*** Opening Listed records ***

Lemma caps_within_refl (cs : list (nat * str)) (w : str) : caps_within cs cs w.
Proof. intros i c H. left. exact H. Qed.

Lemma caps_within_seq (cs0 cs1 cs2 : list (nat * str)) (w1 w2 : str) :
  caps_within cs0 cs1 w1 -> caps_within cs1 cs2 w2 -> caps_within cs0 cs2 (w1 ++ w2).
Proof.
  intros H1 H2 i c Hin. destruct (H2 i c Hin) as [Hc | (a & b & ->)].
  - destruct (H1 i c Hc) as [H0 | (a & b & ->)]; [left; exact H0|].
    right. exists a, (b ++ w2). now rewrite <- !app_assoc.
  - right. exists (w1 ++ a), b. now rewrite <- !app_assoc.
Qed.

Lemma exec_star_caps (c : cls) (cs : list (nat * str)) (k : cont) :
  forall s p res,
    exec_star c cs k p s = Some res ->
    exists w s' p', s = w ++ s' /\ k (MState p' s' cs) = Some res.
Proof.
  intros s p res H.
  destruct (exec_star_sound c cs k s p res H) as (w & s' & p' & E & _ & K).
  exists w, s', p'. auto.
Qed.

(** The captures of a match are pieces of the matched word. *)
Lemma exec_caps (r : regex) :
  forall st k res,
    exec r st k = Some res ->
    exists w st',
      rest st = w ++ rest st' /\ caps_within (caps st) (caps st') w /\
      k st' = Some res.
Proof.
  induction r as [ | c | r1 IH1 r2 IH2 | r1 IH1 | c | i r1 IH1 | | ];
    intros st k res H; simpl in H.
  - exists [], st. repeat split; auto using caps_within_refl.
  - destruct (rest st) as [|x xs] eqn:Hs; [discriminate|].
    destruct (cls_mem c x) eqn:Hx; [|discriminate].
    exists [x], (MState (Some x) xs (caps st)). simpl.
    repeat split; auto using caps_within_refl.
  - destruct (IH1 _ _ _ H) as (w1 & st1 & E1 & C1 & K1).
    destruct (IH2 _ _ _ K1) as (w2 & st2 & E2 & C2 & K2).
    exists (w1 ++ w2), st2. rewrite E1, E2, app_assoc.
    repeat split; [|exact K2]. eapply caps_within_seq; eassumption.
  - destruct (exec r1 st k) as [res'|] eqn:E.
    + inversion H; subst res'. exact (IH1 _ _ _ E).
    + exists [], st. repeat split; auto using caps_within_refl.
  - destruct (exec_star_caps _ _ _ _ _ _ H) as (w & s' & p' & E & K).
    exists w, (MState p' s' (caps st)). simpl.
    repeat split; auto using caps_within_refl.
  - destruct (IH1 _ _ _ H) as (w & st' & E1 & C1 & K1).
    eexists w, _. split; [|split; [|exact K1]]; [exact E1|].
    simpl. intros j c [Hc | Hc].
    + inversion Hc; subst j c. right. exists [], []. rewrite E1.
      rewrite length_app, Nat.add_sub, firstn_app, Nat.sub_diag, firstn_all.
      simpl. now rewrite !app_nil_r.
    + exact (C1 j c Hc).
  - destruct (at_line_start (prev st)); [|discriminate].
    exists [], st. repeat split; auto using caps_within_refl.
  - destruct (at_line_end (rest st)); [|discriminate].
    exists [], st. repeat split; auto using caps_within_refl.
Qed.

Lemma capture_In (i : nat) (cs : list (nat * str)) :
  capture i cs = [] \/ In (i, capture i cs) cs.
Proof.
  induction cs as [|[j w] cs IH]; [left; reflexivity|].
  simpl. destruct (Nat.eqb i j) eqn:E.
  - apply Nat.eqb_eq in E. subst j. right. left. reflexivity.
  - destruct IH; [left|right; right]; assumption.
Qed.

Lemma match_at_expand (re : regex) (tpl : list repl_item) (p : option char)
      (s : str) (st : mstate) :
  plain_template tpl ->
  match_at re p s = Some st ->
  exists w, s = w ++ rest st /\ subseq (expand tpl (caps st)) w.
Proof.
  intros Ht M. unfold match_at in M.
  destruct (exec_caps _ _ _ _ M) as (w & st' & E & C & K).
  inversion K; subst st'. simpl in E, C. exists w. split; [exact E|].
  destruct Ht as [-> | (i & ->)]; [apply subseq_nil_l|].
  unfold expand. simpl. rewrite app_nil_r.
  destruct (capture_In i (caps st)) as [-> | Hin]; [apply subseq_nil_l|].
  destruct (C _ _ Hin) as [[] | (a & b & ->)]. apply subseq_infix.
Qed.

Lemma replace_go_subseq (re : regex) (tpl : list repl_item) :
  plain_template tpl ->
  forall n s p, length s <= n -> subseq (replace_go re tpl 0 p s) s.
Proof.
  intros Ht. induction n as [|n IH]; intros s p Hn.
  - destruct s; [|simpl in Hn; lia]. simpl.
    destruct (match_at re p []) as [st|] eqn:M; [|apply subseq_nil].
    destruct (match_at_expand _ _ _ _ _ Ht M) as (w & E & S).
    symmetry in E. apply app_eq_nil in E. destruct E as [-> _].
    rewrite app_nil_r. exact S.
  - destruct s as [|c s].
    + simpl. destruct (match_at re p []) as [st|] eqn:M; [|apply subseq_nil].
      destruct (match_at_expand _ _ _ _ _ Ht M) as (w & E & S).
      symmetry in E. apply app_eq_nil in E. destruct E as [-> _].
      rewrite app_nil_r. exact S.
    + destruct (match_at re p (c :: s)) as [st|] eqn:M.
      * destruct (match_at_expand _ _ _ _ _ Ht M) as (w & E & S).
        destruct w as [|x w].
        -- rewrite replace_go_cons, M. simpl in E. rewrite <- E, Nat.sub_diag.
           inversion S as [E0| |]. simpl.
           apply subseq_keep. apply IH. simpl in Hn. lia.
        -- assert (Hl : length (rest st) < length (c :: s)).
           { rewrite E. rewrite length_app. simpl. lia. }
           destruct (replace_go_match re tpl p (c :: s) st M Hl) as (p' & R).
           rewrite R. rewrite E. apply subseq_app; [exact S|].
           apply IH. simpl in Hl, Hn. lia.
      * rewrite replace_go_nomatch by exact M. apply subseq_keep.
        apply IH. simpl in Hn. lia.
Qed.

*** Closing Listed records ***
*** Opening Listed records ***

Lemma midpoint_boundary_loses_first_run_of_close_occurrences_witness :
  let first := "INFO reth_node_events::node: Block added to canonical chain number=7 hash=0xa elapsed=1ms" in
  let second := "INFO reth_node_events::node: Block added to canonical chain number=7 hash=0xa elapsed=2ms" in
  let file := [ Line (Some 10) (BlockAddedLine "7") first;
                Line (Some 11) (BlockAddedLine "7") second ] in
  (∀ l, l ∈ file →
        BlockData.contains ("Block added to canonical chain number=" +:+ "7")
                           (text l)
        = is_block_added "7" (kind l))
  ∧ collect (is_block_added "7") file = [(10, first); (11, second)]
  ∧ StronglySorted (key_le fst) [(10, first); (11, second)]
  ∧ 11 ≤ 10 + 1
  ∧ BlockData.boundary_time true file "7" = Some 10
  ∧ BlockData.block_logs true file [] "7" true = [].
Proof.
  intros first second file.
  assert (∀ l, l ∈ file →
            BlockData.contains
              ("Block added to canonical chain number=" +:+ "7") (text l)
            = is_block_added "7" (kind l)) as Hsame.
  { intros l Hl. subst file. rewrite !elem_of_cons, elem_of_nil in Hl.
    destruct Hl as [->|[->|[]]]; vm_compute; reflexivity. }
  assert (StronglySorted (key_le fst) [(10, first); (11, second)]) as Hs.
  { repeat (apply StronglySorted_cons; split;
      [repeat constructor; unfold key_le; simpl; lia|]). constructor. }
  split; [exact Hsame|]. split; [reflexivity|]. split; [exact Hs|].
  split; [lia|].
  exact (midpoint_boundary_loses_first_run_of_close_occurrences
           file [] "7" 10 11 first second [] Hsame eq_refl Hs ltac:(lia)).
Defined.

*** Closing Listed records ***

*Problem statement:* Nothing but the lines above from the one containing "simpl. destruct (match_at" through the one containing "-- rewrite replace_go_cons, M." should appear in the answer, each repeated exactly.

*Answer:*
    + simpl. destruct (match_at re p []) as [st|] eqn:M; [|apply subseq_nil].
      destruct (match_at_expand _ _ _ _ _ Ht M) as (w & E & S).
      symmetry in E. apply app_eq_nil in E. destruct E as [-> _].
      rewrite app_nil_r. exact S.
    + destruct (match_at re p (c :: s)) as [st|] eqn:M.
      * destruct (match_at_expand _ _ _ _ _ Ht M) as (w & E & S).
        destruct w as [|x w].
        -- rewrite replace_go_cons, M. simpl in E. rewrite <- E, Nat.sub_diag.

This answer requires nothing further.